You need to do @btime CUDA.@sync stuff... otherwise you’re mainly measuring the time it takes to launch a kernel, not for it to compute. When I do that, I get timings that scale linearly with the length of the for loop, as expected.

4 Likes

In this case, it scales linearly for me:

  46.216 ms (2810 allocations: 138.45 KiB)
  93.765 ms (5610 allocations: 276.73 KiB)
  189.303 ms (11210 allocations: 553.30 KiB)
  379.951 ms (22410 allocations: 1.08 MiB)
  764.581 ms (44810 allocations: 2.16 MiB)

Thanks!
I am not sure how to calculate, it but in this case, the speed would be something like: 30_000_000 * 800 * 2 / 0.764581 =~ 62GFlops on 1080TI.

Sorry, indeed!

Thank you for the tips and the measurement.

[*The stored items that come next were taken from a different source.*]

(* ===== verification/AscKqFacts.v ===== *)
(** * The operations of the two systems compared

    With a quota that covers the request, reading and writing one buffer over
    kqueue is reading and writing it over epoll, but for the event given up when
    the call would block: over kqueue the descriptor reports it again.  With a
    smaller quota the bytes moved are forgotten. *)

From S2P Require Import Prelude Dpret Dpbuf Ele Tmrset World Aio AscIo AscFacts AscKq.

#[local] Set Default Proof Using "Type*".

(** A call moves at most what it is asked to. *)
Class AnswersFit (Os : Type) `{IoSys Os} : Prop := {
  read_fits fd n s bs s' : 0 <= n -> sys_read fd n s = (inr bs, s') -> zlen bs <= n;
  recv_fits fd n fl s bs s' : 0 <= n -> sys_recv fd n fl s = (inr bs, s') -> zlen bs <= n;
  write_fits fd bs s k s' : sys_write fd bs s = (inr k, s') -> k <= zlen bs;
  send_fits fd bs fl s k s' : sys_send fd bs fl s = (inr k, s') -> k <= zlen bs;
}.

(** [out->inva_events = out->want_events] *)
Definition given_up {Os} (a : ast Os) : ast Os :=
  put_out_of (Out (o_want (x_out a)) (o_want (x_out a)) (o_able (x_out a)) (o_data (x_out a))) a.

(** The answers of the two systems: the same result, and the same state but for
    the event when the call would block. *)
Definition same_answer {Os} (epoll kqueue : option (Z * ast Os)) : Prop :=
  match epoll, kqueue with
  | None, None => True
  | Some (r, a), Some (r', a') => r' = r /\ (a' = a \/ x_errno a = - DPE_WAIT /\ a = given_up a')
  | _, _ => False
  end.

Section Compared.
Context {Os : Type} `{IoSys Os}.
Abbreviation X := (ST (ast Os)).

(** [iofun] uses its scratch memory without changing it and moves at most the rest
    of the request. *)
Definition io_bounded (fd : Z) (s : dpaio_stm) (iofun : Z -> dpaio_arg -> Z -> X Z) : Prop :=
  forall total a r a', x_data a = SStm s -> 0 <= total <= io_len (stm_io s) ->
    iofun fd (stm_io s) total a = Some (r, a') -> x_data a' = SStm s /\ r <= io_len (stm_io s) - total.

Lemma get_arg_run (a : ast Os) s : x_data a = SStm s -> get_arg a = Some (stm_io s, a).
Proof. intros Hd. unfold get_arg, get_stm, mbind, ST_bind. by rewrite Hd. Qed.

Lemma put_arg_same (a : ast Os) s n :
  x_data a = SStm s -> n = io_len (stm_io s) -> put_arg (with_len (stm_io s) n) a = Some (tt, a).
Proof.
  intros Hd ->. unfold put_arg, put_stm, get_stm, modify, mbind, ST_bind. destruct s as [[]], a. cbn in *. by subst.
Qed.

(** What is left of a quota that covers the rest of the request. *)
Lemma use_quota_covers q res left :
  0 < res -> res <= left <= q -> q < 4294967296 ->
  left - res <= use_quota q res /\ 0 <= use_quota q res < 4294967296.
Proof.
  intros. unfold use_quota. destruct (Z.ltb_spec 0 q); [|lia]. unfold to_u32. rewrite (Z.mod_small res) by lia.
  rewrite Z.mod_small by lia. lia.
Qed.

Lemma io_failed_as_epoll total (a : ast Os) :
  same_answer ((inva_wanted;; e ← errno; mret (if 0 <? total then total else - e)) a) (io_failed total a).
Proof.
  unfold io_failed, inva_wanted, inva_events, errno, gets, modify, mbind, ST_bind, would_block. cbn.
  destruct (Z.eqb_spec (x_errno a) (- DPE_WAIT)) as [He|]; cbn; [|by split; [|left]].
  split; [by rewrite He|]. right. split; [exact He|done].
Qed.

Lemma same_answer_refl (r : option (Z * ast Os)) : same_answer r r.
Proof. destruct r as [[? ?]|]; cbn; auto. Qed.

Lemma buf_loop_as_epoll fuel fd s iofun q total (a : ast Os) :
  io_bounded fd s iofun -> x_data a = SStm s -> io_len (stm_io s) <= INT_MAX ->
  0 <= total < io_len (stm_io s) -> io_len (stm_io s) - total <= q < 4294967296 ->
  same_answer (AscIo.buf_loop fuel fd iofun total a)
    (buf_loop fuel fd iofun (io_len (stm_io s)) q total a).
Proof.
  intros Hio. revert q total a. induction fuel as [|fuel IH]; intros q total a Hd Hmax Ht Hq; [done|].
  cbn [buf_loop AscIo.buf_loop]. set (len := io_len (stm_io s)) in *.
  assert (Hcut : (0 <? q) && (q <? to_u32 (len - total)) = false).
  { unfold to_u32, INT_MAX in *. rewrite Z.mod_small by lia. lia. }
  assert (Hlen : total + (len - total) = io_len (stm_io s)) by (unfold len; lia).
  rewrite Hcut. cbv zeta iota. rewrite !(ST_bind_Some _ _ _ _ _ (get_arg_run a s Hd)).
  rewrite (ST_bind_Some _ _ _ _ _ (put_arg_same a s (total + (len - total)) Hd Hlen)).
  rewrite (ST_bind_Some _ _ _ _ _ (get_arg_run a s Hd)).
  destruct (iofun fd (stm_io s) total a) as [[res a1]|] eqn:Hrun;
    [|by rewrite !ST_bind_None by exact Hrun].
  destruct (Hio total a res a1 Hd ltac:(unfold len in *; lia) Hrun) as [Hd1 Hres].
  rewrite !(ST_bind_Some _ _ _ _ _ Hrun), (ST_bind_Some _ _ _ _ _ (get_arg_run a1 s Hd1)).
  rewrite (ST_bind_Some _ _ _ _ _ (put_arg_same a1 s _ Hd1 eq_refl)).
  destruct (Z.ltb_spec 0 res).
  - rewrite (ST_bind_Some _ _ _ _ _ (get_arg_run a1 s Hd1)). fold len.
    destruct (Z.eqb_spec (total + res) len); [apply same_answer_refl|].
    destruct (use_quota_covers q res (len - total)) as [Hq1 Hq2]; [lia|unfold len in *; lia|lia|].
    destruct (Z.eqb_spec (use_quota q res) 0); [unfold len in *; lia|].
    apply IH; [done|done|unfold len in *; lia|unfold len in *; lia].
  - destruct (Z.eqb_spec res 0); [apply same_answer_refl|apply io_failed_as_epoll].
Qed.

Lemma buf_post_as_epoll gio s iofun q (a : ast Os) :
  io_bounded (union_fd gio) s iofun -> x_data a = SStm s ->
  0 < io_len (stm_io s) <= INT_MAX -> io_len (stm_io s) <= q < 4294967296 ->
  same_answer (AscIo._dpaio_buf_post gio iofun a) (_dpaio_buf_post q gio iofun a).
Proof.
  intros Hio Hd Hl Hq. unfold AscIo._dpaio_buf_post, _dpaio_buf_post.
  rewrite !(ST_bind_Some _ _ _ _ _ (get_arg_run a s Hd)). apply buf_loop_as_epoll; try done; lia.
Qed.

(** ** The four calls *)

Lemma fill_run p r (a : ast Os) v a' :
  fill p r a = Some (v, a') -> x_data a' = x_data a /\ (v = -1 \/ exists bs, r = Some bs /\ v = zlen bs).
Proof.
  unfold fill. destruct r as [[|b bs]|]; [..|intros [= <- <-]; auto].
  - intros [= <- <-]. split; [done|]. right. by exists [].
  - intros Hr. apply ST_bind_inv in Hr as (q & a1 & Hp & Hr). unfold lift_opt in Hp. destruct p as [p|]; [|done].
    injection Hp as -> ->. apply ST_bind_inv in Hr as ([] & a2 & Hm & [= <- <-]).
    unfold on_mem in Hm. destruct (store_bytes q (b :: bs) (x_mem a1)) as [[[] m]|]; [|done]. injection Hm as <-.
    split; [done|]. right. by exists (b :: bs).
Qed.

Lemma gather_run p n (a : ast Os) bs a' : gather p n a = Some (bs, a') -> x_data a' = x_data a /\ zlen bs <= n.
Proof.
  unfold gather. intros Hr. apply ST_bind_inv in Hr as (q & a1 & Hp & Hm). unfold lift_opt in Hp.
  destruct p as [p|]; [|done]. injection Hp as -> ->. unfold on_mem, load_bytes in Hm.
  destruct (st_blks (x_mem a1) !! p_blk q) as [l|]; [|done].
  destruct (in_block q n l) eqn:Hin; [|done]. injection Hm as <- <-. split; [done|].
  unfold in_block in Hin. rewrite zlen_slice by lia. lia.
Qed.

Lemma io_call_run {A} (f : Os -> (Z + A) * Os) (a : ast Os) r a' :
  io_call f a = Some (r, a') -> x_data a' = x_data a /\ forall v, r = Some v -> exists s', f (x_sys a) = (inr v, s').
Proof.
  unfold io_call. destruct (f (x_sys a)) as [[e|v] s'] eqn:Hf; intros [= <- <-]; split; try done.
  intros ? [= <-]. eauto.
Qed.

Context `{!AnswersFit Os}.

Lemma reads_bounded fd s (f : Z -> Os -> (Z + list Z) * Os) :
  io_len (stm_io s) <= INT_MAX -> (forall n st bs st', 0 <= n -> f n st = (inr bs, st') -> zlen bs <= n) ->
  io_bounded fd s (fun _ io off => r ← io_call (f (to_u64 (io_len io - off))); fill (byte_ptr (io_ptr io) off) r).
Proof.
  intros Hmax Hf total a r a' Hd Ht Hr. apply ST_bind_inv in Hr as (o & a1 & Hc & Hr).
  apply io_call_run in Hc as [Hd1 Hc]. apply fill_run in Hr as [Hd2 Hr]. split; [congruence|].
  destruct Hr as [->|(bs & -> & ->)]; [lia|]. destruct (Hc bs eq_refl) as [s' Hs].
  unfold to_u64, INT_MAX in *. rewrite Z.mod_small in Hs by lia. apply Hf in Hs; lia.
Qed.

Lemma writes_bounded fd s (f : list Z -> Os -> (Z + Z) * Os) :
  (forall bs st k st', f bs st = (inr k, st') -> k <= zlen bs) ->
  io_bounded fd s (fun _ io off =>
    bs ← gather (byte_ptr (io_ptr io) off) (io_len io - off); r ← io_call (f bs); mret (default (-1) r)).
Proof.
  intros Hf total a r a' Hd Ht Hr. apply ST_bind_inv in Hr as (bs & a1 & Hg & Hr).
  apply gather_run in Hg as [Hd1 Hg]. apply ST_bind_inv in Hr as (o & a2 & Hc & [= <- <-]).
  apply io_call_run in Hc as [Hd2 Hc]. split; [congruence|].
  destruct o as [k|]; cbn; [|lia]. destruct (Hc k eq_refl) as [s' Hs]. apply Hf in Hs. lia.
Qed.

(** C21. Reading and writing one buffer over kqueue, with a quota that covers the
    request, gives the answer of the Linux code: the same result, and the same
    state of the caller's memory, the operation and the system; when the call
    would block the Linux code also gives the event up.  A quota is a 32-bit
    count of bytes; the request is what [prep] accepts. *)
Theorem kqueue_io_as_epoll gio s q (a : ast Os) :
  x_data a = SStm s -> 0 < io_len (stm_io s) <= INT_MAX -> io_len (stm_io s) <= q < 4294967296 ->
  same_answer (AscIo._dpgfd_read_post gio a) (_dpgfd_read_post q gio a) /\
  same_answer (AscIo._dpgfd_write_post gio a) (_dpgfd_write_post q gio a) /\
  same_answer (AscIo._dpskt_recv_post gio a) (_dpskt_recv_post q gio a) /\
  same_answer (AscIo._dpskt_send_post gio a) (_dpskt_send_post q gio a).
Proof.
  intros Hd Hl Hq. split_and!; (eapply buf_post_as_epoll; [|exact Hd|exact Hl|exact Hq]).
  - exact (reads_bounded (union_fd gio) s (sys_read (union_fd gio)) (proj2 Hl) (read_fits _)).
  - exact (writes_bounded (union_fd gio) s (sys_write (union_fd gio)) (write_fits _)).
  - exact (reads_bounded (union_fd gio) s (fun n => sys_recv (union_fd gio) n (io_flag (stm_io s))) (proj2 Hl)
             (fun n => recv_fits _ n _)).
  - exact (writes_bounded (union_fd gio) s (fun bs => sys_send (union_fd gio) bs (io_flag (stm_io s)))
             (fun bs => send_fits _ bs _)).
Qed.

End Compared.

(** ** Examples *)

#[export] Instance script_fits : AnswersFit script.
Proof.
  assert (Hr : forall fd n s bs s', 0 <= n -> script_read fd n s = (inr bs, s') -> zlen bs <= n).
  { intros fd n [[|[|c cs] rx] tx caps] bs s' Hn; unfold script_read; cbn; intros [= <- <-].
    - by rewrite zlen_nil.
    - rewrite zlen_ztake. pose proof (zlen_nonneg (c :: cs)). lia. }
  assert (Hw : forall fd bs s k s', script_write fd bs s = (inr k, s') -> k <= zlen bs).
  { intros fd bs [rx tx [|c caps]] k s'; unfold script_write; cbn; [by intros [= <- <-]|].
    destruct (c <=? 0); intros [= <- <-]. unfold _imin. destruct (Z.ltb_spec c (zlen bs)); lia. }
  split.
  - exact Hr.
  - intros fd n fl. apply (Hr fd).
  - exact Hw.
  - intros fd bs fl. apply (Hw fd).
Qed.

(** Six bytes asked for, which arrive in two pieces. *)
Definition six : dpaio_stm := with_io zero_stm (IoArg (Some (PBytes (Ptr 1 0))) 6 0 0 0).
Definition ex_six (s : script) : ast script :=
  put_data_of (SStm six) (put_out_of (Out DPEVT_IN 0 DPEVT_IN true) (ex_ast s)).

Lemma kqueue_io_as_epoll_witness :
  let a := ex_six (Script [[1; 2]; [3; 4; 5]] [] []) in
  0 < io_len (stm_io six) <= INT_MAX /\
  same_answer (AscIo._dpgfd_read_post ex_gfd a) (_dpgfd_read_post 9 ex_gfd a).
Proof.
  intros a. split; [unfold INT_MAX; cbn; lia|].
  refine (proj1 (kqueue_io_as_epoll ex_gfd six 9 a eq_refl _ _)); unfold INT_MAX; cbn; lia.
Defined.

(** With the quota the event gives, two bytes: they are stored, and the answer says
    to wait, without the event being given up. *)
Example short_quota_forgets :
  (fun r => (r.1, o_inva (x_out r.2), ztake 3 (default [] (st_blks (x_mem r.2) !! 1%positive)))) <$>
    _dpgfd_read_post 2 ex_gfd (ex_six (Script [[1; 2]] [] [])) = Some (DPE_WAIT, 0, [1; 2; 0]).
Proof. vm_compute. reflexivity. Qed.

(** The same descriptor over epoll: two bytes. *)
Example short_read_over_epoll :
  fst <$> AscIo._dpgfd_read_post ex_gfd (ex_six (Script [[1; 2]; []] [] [])) = Some 2.
Proof. vm_compute. reflexivity. Qed.

(** A vector is not read at all without an event that says how much there is, and a
    quota below what one call moves wraps around. *)
Example quota_wraps : use_quota 2 5 = 4294967293.
Proof. reflexivity. Qed.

The exact timings with CUDA.@sync

  182.634 ms (2810 allocations: 138.45 KiB)
  362.649 ms (5610 allocations: 276.73 KiB)
  726.573 ms (11210 allocations: 553.30 KiB)
  1.581 s (22410 allocations: 1.08 MiB)
  3.050 s (44810 allocations: 2.16 MiB)

1050 Ti here.

Anyway, what could be the explanation of that speed drop in that case when it measured the kernel launch?